[Saved entries]
+ + + +

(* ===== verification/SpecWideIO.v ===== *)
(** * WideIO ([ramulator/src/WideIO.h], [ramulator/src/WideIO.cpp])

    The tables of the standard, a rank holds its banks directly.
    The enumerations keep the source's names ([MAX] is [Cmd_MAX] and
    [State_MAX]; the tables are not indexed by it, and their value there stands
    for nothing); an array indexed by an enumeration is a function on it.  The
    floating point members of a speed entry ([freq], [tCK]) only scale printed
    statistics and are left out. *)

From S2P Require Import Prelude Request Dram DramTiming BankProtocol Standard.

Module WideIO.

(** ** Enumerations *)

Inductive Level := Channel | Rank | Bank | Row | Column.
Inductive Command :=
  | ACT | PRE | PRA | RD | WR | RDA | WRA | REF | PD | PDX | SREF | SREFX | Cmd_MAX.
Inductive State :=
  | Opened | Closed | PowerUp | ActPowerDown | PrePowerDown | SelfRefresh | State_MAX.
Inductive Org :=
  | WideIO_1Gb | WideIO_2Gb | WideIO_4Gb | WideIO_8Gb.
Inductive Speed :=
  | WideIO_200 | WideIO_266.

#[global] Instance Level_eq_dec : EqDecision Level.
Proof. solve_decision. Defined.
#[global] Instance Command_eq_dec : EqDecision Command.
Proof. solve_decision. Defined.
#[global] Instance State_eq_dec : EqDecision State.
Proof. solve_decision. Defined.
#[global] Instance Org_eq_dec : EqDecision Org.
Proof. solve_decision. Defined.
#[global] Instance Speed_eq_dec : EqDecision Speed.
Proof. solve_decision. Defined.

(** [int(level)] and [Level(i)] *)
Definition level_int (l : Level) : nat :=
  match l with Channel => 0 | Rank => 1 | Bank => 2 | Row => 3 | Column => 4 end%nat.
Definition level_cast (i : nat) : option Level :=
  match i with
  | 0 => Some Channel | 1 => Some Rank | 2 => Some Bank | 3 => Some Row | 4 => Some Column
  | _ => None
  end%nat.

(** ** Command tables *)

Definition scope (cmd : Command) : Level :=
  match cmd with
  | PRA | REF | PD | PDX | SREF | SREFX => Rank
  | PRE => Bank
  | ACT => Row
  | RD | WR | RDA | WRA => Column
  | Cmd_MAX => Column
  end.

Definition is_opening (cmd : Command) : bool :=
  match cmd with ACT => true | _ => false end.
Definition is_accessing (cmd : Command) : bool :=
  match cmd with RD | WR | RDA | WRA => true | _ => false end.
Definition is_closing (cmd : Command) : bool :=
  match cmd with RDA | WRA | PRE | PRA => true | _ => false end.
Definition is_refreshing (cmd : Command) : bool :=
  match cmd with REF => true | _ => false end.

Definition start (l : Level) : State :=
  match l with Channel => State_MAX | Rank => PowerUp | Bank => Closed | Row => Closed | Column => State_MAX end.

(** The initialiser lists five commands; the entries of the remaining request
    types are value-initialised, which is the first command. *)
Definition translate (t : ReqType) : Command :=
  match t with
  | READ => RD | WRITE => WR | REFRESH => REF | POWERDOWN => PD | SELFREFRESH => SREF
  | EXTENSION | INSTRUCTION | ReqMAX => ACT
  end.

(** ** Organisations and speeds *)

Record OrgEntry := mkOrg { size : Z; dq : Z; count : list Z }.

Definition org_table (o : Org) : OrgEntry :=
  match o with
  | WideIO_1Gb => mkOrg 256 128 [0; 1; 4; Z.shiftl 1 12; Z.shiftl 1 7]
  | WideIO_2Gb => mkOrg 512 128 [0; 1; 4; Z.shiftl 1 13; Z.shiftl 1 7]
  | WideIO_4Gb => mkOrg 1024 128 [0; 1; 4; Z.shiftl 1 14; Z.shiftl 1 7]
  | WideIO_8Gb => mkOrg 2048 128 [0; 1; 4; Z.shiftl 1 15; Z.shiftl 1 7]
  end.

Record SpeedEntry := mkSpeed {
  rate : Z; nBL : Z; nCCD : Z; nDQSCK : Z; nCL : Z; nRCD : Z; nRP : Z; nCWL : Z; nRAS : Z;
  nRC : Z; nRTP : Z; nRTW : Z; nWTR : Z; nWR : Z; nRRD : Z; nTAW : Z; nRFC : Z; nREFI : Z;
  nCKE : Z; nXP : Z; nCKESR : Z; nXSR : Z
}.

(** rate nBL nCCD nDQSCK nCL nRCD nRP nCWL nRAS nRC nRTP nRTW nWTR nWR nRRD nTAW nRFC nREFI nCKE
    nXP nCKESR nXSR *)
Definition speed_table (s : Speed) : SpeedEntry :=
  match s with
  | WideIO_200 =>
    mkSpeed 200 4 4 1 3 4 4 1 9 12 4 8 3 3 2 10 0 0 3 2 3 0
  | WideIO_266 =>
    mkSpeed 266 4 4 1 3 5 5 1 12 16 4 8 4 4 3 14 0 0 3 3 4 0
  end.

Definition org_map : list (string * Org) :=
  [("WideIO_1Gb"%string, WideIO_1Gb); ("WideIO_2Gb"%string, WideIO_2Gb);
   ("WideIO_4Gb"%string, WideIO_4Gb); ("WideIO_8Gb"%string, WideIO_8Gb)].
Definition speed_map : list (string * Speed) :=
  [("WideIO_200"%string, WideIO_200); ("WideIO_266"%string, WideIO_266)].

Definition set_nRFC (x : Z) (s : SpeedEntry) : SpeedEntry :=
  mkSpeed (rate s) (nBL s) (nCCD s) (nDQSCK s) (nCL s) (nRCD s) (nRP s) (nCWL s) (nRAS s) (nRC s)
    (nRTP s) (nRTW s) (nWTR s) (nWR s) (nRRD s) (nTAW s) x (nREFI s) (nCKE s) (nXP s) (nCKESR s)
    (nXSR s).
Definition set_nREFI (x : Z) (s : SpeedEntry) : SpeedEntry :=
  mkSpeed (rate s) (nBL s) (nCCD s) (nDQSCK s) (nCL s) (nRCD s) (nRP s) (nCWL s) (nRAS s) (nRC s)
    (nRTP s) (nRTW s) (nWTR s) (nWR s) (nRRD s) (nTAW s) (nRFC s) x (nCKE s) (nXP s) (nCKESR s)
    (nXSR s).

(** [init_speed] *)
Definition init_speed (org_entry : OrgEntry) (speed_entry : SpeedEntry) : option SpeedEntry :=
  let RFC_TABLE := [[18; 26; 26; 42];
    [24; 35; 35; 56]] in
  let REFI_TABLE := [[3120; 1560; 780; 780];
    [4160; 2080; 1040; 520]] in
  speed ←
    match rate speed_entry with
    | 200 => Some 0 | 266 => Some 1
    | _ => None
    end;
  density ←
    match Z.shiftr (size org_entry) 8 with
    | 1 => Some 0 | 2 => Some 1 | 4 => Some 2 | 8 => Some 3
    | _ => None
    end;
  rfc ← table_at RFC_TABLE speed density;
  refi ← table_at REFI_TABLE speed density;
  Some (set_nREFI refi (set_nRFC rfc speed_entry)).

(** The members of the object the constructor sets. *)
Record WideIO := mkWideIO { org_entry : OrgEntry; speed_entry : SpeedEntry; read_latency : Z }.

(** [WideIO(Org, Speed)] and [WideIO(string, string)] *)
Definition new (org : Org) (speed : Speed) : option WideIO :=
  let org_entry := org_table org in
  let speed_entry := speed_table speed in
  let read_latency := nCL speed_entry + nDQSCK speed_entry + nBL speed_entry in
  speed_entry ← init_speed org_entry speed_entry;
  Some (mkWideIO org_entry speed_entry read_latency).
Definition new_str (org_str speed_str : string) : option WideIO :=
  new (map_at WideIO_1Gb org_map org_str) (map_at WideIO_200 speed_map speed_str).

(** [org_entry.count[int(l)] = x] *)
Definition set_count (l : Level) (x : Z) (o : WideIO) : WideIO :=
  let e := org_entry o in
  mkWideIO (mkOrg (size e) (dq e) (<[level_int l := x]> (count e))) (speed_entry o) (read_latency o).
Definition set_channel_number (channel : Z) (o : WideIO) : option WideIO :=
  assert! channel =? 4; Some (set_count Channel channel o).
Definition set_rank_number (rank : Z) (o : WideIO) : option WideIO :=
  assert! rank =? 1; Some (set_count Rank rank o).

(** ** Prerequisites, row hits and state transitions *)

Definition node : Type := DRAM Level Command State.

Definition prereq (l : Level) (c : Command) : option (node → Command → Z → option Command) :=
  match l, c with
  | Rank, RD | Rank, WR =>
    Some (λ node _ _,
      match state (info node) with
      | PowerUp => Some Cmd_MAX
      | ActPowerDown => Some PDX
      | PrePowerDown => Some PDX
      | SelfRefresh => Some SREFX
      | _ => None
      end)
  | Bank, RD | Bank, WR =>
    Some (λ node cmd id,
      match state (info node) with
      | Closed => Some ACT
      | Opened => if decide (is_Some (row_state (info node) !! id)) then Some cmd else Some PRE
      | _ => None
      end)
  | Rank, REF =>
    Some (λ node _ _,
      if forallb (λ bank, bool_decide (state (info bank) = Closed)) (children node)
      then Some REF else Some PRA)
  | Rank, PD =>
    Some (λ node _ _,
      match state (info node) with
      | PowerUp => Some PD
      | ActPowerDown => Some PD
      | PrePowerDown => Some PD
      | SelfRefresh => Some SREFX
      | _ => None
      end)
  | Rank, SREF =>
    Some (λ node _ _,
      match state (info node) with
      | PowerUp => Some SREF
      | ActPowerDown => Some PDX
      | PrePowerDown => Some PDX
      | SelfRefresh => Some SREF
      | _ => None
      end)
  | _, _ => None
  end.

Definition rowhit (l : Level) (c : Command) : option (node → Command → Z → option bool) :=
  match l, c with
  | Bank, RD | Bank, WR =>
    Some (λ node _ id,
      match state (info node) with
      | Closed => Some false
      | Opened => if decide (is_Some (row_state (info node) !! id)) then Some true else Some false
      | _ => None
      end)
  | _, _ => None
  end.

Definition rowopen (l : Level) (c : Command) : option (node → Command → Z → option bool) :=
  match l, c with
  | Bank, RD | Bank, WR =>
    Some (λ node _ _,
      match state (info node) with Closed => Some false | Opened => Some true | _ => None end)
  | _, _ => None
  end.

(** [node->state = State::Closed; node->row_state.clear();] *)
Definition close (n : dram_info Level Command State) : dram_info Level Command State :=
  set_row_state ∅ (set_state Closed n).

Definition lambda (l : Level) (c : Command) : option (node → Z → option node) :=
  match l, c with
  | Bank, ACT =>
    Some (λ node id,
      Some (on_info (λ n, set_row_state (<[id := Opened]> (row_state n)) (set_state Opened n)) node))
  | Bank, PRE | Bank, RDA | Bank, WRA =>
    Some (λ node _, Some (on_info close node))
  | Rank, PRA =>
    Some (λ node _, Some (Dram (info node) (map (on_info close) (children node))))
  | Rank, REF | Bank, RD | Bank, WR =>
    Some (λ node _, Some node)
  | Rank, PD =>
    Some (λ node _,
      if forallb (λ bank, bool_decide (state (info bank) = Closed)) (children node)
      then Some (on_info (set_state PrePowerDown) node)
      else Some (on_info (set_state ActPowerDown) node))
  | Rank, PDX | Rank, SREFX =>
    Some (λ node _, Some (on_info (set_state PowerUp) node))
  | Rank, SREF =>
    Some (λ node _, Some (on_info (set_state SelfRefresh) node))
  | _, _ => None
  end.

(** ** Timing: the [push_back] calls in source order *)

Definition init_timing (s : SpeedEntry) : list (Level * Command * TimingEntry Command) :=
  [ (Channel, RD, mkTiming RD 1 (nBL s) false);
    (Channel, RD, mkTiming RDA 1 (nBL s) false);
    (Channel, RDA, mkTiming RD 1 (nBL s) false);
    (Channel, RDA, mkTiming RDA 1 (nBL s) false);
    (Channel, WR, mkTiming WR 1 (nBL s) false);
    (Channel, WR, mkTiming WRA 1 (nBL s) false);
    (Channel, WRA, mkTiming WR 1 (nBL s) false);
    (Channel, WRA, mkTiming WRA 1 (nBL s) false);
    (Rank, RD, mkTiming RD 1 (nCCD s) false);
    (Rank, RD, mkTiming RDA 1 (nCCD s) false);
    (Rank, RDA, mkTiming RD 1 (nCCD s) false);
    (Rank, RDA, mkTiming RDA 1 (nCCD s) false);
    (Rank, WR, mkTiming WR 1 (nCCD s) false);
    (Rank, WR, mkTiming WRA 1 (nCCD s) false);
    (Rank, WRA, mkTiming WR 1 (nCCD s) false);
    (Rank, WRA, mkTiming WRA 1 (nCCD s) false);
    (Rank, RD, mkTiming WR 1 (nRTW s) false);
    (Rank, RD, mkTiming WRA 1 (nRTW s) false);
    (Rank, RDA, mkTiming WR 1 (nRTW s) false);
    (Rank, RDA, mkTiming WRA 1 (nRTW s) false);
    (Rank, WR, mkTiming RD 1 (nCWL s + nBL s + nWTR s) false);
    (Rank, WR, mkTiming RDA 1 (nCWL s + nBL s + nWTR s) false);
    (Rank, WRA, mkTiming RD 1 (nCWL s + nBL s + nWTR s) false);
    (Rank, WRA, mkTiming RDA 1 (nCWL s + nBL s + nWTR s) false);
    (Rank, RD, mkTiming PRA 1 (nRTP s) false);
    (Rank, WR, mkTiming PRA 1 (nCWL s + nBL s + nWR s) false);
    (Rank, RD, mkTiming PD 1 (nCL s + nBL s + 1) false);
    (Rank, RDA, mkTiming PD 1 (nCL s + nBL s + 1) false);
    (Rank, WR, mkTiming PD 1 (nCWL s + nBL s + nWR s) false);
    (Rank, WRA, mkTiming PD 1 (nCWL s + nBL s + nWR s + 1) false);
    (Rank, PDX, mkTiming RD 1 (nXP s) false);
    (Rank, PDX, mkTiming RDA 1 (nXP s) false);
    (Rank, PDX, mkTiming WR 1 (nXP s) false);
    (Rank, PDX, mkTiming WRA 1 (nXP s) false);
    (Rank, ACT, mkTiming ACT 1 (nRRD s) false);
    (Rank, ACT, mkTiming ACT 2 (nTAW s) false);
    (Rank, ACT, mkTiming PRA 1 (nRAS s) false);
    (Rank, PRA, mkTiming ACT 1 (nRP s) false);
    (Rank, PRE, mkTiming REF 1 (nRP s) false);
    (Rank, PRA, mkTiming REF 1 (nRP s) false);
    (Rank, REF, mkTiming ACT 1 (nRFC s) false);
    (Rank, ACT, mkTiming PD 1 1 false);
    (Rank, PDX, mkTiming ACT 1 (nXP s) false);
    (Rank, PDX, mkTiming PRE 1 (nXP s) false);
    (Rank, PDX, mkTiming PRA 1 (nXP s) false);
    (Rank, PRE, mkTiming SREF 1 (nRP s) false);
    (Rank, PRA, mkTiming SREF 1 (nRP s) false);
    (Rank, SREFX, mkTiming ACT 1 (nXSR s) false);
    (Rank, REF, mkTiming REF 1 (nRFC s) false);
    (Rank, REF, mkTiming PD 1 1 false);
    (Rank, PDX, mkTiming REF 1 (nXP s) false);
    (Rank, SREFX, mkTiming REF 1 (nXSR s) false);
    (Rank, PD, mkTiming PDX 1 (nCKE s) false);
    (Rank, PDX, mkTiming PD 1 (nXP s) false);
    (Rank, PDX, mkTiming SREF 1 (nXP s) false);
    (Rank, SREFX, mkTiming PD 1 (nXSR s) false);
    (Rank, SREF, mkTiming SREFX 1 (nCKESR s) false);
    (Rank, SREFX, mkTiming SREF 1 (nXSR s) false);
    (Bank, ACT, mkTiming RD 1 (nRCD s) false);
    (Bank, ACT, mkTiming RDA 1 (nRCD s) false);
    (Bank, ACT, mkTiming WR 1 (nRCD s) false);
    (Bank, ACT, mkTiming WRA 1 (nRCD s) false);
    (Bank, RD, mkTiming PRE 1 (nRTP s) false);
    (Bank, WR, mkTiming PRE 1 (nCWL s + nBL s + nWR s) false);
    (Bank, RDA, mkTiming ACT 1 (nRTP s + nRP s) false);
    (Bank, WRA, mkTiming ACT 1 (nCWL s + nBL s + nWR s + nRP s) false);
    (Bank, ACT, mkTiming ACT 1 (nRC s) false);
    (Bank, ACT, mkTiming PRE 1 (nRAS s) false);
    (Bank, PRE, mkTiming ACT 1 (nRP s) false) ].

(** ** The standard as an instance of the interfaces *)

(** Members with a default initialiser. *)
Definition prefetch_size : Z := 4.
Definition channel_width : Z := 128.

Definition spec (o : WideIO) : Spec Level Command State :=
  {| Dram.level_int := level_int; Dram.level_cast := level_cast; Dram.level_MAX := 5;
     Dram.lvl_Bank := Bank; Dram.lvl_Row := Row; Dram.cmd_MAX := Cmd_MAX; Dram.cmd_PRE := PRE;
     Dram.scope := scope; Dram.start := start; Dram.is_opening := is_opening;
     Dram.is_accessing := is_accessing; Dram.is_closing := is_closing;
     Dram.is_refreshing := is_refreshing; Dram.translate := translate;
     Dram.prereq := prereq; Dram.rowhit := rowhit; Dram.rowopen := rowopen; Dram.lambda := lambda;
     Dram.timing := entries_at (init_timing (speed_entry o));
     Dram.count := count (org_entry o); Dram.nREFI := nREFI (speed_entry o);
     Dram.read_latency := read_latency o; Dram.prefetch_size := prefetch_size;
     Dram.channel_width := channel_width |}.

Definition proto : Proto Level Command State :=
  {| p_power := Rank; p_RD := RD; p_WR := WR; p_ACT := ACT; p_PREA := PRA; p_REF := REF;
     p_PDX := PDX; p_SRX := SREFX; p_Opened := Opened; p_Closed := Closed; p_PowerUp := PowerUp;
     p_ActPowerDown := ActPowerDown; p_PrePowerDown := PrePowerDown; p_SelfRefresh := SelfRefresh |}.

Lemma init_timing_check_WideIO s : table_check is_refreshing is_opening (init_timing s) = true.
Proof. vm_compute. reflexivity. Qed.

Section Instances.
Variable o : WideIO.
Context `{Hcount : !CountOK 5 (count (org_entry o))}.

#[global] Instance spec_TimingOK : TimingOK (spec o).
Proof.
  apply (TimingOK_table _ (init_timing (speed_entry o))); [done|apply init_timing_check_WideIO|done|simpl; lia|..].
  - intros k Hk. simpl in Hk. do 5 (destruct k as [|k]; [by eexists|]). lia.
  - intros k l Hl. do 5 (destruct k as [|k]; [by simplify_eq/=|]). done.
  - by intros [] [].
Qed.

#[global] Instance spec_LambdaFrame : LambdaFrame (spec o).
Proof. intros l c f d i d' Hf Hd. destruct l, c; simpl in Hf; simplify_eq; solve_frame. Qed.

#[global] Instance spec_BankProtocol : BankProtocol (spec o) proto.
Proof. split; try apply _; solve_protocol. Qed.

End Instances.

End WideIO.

+ + + +

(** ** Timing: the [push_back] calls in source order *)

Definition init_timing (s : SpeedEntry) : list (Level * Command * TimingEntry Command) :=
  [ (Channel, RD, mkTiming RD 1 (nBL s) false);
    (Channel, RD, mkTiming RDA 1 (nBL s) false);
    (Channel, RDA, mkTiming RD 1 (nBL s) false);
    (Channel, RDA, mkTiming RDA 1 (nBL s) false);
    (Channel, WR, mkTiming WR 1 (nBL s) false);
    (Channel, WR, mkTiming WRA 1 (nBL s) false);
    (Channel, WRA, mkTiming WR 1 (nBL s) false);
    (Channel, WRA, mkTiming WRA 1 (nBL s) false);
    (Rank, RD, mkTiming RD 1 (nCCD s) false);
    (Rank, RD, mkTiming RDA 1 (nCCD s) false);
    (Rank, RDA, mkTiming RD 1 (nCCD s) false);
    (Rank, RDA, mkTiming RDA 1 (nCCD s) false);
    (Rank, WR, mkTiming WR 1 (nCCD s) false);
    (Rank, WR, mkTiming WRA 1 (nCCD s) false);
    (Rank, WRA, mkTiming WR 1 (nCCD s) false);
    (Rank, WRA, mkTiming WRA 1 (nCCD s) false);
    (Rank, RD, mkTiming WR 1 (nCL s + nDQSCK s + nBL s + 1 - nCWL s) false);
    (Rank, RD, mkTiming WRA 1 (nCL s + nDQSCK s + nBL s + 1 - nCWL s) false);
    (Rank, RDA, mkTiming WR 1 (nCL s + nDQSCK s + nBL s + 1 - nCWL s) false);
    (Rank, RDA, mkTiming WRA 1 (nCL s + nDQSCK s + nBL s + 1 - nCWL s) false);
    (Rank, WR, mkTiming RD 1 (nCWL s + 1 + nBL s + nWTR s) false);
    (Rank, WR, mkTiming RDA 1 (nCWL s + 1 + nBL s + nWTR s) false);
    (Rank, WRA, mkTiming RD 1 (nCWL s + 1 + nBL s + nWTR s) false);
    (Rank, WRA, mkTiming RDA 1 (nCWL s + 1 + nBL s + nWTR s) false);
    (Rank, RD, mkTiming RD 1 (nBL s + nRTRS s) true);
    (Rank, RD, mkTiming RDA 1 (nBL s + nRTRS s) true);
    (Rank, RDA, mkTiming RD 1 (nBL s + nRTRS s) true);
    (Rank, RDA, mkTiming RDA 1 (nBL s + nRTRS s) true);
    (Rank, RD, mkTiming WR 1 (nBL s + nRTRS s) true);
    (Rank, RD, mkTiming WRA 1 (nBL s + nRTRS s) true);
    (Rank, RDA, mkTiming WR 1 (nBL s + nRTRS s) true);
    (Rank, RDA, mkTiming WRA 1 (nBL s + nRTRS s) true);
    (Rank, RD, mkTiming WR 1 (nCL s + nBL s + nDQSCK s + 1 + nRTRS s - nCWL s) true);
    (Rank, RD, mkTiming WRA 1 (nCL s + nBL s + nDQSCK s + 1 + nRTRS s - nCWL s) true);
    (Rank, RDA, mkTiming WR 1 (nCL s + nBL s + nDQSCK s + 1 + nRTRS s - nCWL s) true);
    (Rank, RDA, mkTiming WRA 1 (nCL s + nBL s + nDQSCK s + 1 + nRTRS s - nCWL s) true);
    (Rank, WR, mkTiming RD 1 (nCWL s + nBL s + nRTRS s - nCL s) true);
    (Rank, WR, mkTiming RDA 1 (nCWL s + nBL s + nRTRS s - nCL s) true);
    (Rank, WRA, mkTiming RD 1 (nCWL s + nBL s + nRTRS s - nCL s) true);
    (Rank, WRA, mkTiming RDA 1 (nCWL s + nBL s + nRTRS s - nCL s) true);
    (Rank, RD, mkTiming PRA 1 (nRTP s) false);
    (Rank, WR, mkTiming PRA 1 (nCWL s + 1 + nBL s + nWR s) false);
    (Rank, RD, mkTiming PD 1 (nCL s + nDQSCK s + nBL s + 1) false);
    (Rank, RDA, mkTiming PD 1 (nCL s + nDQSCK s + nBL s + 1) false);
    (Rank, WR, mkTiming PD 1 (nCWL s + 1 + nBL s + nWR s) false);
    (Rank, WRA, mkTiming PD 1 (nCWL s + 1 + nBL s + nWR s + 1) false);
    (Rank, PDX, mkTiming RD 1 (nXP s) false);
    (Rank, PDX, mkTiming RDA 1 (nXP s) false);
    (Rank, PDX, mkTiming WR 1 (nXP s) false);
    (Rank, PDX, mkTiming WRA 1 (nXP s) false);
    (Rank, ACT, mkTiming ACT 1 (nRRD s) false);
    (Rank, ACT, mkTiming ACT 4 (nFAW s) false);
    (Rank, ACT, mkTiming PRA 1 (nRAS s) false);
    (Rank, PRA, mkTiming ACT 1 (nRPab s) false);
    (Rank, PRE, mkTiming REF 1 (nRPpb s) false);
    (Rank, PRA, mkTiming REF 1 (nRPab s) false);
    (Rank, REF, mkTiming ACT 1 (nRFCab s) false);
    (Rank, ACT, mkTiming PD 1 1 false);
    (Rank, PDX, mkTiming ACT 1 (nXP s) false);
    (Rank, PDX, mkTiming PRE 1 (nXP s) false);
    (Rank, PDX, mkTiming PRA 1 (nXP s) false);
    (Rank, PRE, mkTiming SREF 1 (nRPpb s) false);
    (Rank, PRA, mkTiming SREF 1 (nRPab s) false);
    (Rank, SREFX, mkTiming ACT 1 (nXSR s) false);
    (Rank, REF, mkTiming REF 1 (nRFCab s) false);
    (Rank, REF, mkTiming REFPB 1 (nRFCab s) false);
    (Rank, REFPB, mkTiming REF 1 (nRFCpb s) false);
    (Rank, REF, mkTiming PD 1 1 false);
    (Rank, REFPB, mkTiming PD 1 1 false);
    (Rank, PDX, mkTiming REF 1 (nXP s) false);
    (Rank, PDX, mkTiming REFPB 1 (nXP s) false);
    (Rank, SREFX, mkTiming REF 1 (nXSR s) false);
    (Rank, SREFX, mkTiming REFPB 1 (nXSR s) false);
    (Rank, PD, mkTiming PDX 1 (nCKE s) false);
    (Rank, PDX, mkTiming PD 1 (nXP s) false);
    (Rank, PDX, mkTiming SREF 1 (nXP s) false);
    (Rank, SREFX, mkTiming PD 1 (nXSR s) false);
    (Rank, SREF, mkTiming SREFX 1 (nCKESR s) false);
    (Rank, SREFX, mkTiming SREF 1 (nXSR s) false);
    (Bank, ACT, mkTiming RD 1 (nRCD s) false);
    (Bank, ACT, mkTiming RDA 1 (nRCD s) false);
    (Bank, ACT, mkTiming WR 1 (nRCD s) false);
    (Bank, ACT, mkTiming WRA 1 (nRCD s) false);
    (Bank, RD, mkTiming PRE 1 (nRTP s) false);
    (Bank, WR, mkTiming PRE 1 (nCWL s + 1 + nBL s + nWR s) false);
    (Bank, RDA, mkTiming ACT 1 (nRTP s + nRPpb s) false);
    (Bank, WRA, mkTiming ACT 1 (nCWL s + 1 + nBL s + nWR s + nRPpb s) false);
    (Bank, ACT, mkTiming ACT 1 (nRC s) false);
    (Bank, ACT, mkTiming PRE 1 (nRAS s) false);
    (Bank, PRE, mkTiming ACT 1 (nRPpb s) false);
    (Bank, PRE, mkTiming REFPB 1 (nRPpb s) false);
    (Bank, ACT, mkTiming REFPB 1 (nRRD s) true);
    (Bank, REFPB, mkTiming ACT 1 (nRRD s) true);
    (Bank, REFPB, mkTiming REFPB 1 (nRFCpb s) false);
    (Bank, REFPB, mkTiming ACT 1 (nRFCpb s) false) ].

+ + + +

- WORK TO BE COMPLETED:
Return only the part of the records above that opens with the line containing "Bank, ACT =>" and closes with the line containing "Rank, PRA =>", ends included.

- EXERCISE RESPONSE:
  | Bank, ACT =>
    Some (λ node id,
      Some (on_info (λ n, set_row_state (<[id := Opened]> (row_state n)) (set_state Opened n)) node))
  | Bank, PRE | Bank, RDA | Bank, WRA =>
    Some (λ node _, Some (on_info close node))
  | Rank, PRA =>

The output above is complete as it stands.